Task prompt:
From the entries below, copy exactly the lines from the one that contains "let h := hdr b in" through the one that contains "let* child := child_at b i in", both included, and only those.

*** Entries supplied ***

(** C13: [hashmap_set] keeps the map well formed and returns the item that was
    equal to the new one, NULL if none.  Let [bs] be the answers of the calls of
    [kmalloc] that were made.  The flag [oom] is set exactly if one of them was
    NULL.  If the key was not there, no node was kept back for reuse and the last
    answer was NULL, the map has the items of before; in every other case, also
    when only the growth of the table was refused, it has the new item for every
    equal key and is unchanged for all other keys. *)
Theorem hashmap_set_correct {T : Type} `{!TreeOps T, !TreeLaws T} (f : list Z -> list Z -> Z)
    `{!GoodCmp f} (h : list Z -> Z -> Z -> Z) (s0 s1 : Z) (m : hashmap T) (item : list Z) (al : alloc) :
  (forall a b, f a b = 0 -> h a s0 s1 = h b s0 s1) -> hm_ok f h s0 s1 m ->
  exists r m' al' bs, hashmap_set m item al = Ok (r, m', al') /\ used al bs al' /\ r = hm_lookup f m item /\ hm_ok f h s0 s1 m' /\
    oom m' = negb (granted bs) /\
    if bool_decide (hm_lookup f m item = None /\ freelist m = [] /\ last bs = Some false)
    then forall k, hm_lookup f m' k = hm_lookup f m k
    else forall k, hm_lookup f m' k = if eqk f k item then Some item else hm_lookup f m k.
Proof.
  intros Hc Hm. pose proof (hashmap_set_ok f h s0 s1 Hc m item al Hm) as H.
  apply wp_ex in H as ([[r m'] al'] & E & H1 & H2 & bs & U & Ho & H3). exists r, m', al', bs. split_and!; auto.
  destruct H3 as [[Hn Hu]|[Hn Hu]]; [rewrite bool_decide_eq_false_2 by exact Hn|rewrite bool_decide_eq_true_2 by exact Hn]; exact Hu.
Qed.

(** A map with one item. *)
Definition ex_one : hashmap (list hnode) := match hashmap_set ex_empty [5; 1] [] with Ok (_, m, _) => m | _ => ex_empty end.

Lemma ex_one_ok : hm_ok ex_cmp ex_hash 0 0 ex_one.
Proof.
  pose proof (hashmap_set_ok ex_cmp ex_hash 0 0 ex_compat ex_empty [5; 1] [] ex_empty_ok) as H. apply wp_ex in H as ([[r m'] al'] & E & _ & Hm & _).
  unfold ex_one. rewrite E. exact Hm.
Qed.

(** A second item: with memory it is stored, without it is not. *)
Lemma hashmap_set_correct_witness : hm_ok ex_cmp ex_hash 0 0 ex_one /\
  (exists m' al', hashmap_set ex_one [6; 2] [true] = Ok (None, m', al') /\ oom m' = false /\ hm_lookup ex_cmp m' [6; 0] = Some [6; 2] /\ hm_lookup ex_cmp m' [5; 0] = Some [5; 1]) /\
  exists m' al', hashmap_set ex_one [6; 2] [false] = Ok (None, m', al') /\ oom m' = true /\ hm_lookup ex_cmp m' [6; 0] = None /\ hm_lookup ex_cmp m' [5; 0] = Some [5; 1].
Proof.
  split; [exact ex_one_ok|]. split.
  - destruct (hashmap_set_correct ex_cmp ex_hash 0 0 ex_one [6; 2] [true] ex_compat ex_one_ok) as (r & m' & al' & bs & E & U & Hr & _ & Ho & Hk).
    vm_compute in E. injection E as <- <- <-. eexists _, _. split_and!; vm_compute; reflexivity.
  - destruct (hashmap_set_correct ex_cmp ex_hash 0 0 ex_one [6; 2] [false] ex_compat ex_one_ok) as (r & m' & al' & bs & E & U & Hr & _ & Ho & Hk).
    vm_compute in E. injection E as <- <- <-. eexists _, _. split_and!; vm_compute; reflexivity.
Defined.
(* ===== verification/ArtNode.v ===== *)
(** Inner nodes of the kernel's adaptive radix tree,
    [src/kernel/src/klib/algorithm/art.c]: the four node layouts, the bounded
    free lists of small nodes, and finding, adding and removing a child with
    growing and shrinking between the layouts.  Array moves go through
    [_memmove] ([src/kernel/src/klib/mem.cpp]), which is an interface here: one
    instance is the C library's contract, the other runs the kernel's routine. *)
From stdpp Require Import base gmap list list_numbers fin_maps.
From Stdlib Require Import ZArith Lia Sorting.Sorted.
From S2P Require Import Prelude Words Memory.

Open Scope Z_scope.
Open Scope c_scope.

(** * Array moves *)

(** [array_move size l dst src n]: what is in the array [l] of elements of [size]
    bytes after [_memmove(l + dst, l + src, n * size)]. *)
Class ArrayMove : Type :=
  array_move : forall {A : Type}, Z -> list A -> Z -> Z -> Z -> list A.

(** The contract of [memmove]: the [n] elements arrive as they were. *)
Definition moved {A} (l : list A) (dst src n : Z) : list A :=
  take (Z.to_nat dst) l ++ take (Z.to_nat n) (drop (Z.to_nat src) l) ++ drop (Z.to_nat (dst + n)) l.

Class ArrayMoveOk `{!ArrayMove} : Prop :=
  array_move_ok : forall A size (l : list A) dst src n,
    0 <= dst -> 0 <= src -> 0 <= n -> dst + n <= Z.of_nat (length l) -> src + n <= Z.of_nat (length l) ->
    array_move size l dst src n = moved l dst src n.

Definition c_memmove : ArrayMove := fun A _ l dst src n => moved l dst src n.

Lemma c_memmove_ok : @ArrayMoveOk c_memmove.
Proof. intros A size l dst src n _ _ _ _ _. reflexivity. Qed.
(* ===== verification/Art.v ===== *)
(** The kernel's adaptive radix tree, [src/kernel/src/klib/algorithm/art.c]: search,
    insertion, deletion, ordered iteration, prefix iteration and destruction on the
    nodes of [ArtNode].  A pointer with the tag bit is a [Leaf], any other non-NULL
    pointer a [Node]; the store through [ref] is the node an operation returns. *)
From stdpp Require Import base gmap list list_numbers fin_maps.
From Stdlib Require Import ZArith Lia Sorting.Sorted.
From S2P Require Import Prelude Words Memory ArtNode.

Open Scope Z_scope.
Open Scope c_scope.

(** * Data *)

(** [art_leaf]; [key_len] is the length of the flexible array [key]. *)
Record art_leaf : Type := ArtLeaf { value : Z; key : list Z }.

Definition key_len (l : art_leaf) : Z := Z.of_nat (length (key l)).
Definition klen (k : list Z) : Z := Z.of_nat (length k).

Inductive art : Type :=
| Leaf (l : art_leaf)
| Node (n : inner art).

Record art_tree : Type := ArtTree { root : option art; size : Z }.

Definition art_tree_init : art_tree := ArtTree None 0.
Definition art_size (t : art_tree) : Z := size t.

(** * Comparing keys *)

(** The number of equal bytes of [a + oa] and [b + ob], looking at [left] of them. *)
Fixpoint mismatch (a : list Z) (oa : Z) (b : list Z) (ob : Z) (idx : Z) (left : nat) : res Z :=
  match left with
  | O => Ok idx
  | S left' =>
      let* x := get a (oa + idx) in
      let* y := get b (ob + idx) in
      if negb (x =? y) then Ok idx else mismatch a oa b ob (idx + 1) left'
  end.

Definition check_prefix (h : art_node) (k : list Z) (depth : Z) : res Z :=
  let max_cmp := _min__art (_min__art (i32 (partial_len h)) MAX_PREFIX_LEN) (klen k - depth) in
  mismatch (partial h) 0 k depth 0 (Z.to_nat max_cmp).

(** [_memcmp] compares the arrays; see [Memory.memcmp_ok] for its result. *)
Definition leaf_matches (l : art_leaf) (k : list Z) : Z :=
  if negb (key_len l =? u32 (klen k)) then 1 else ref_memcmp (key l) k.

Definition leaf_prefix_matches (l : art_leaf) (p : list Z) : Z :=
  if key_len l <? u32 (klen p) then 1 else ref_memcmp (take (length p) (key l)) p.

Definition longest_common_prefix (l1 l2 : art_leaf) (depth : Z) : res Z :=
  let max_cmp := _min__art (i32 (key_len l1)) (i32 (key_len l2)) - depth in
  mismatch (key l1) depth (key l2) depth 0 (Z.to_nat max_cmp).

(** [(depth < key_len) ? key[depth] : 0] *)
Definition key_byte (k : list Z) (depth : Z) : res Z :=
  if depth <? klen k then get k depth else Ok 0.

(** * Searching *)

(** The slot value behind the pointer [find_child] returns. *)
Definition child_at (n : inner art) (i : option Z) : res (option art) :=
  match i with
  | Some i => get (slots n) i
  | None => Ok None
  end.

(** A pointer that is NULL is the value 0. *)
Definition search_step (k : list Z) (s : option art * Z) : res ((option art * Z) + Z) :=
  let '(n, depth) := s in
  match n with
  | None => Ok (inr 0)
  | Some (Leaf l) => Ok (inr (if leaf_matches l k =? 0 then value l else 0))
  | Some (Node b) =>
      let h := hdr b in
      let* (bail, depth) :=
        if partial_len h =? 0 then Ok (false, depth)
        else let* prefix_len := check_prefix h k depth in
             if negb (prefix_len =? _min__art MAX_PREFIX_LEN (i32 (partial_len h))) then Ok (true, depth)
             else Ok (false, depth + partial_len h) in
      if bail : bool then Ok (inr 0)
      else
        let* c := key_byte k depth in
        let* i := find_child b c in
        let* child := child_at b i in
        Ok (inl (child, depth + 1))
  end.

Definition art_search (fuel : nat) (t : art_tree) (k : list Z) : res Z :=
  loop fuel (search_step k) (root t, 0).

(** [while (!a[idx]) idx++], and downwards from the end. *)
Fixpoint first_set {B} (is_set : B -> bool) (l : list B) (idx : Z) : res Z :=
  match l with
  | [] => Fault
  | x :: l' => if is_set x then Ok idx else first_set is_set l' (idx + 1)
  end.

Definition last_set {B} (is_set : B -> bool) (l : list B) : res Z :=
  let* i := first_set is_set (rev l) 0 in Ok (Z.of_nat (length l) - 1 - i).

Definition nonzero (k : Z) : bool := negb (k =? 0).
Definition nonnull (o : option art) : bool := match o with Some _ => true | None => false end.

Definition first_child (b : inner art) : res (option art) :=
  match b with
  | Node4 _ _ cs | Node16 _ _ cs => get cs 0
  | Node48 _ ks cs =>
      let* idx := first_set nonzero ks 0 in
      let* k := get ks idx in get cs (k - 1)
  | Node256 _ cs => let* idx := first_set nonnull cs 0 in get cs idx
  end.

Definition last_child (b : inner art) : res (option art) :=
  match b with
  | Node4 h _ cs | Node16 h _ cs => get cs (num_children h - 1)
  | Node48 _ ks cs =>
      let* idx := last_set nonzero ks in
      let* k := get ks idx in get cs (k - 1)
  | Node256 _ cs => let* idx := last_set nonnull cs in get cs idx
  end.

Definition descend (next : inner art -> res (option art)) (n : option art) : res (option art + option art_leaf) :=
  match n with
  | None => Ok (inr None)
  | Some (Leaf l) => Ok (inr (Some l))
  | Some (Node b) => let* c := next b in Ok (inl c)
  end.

*** End of Entries supplied ***

Exercise output:
      let h := hdr b in
      let* (bail, depth) :=
        if partial_len h =? 0 then Ok (false, depth)
        else let* prefix_len := check_prefix h k depth in
             if negb (prefix_len =? _min__art MAX_PREFIX_LEN (i32 (partial_len h))) then Ok (true, depth)
             else Ok (false, depth + partial_len h) in
      if bail : bool then Ok (inr 0)
      else
        let* c := key_byte k depth in
        let* i := find_child b c in
        let* child := child_at b i in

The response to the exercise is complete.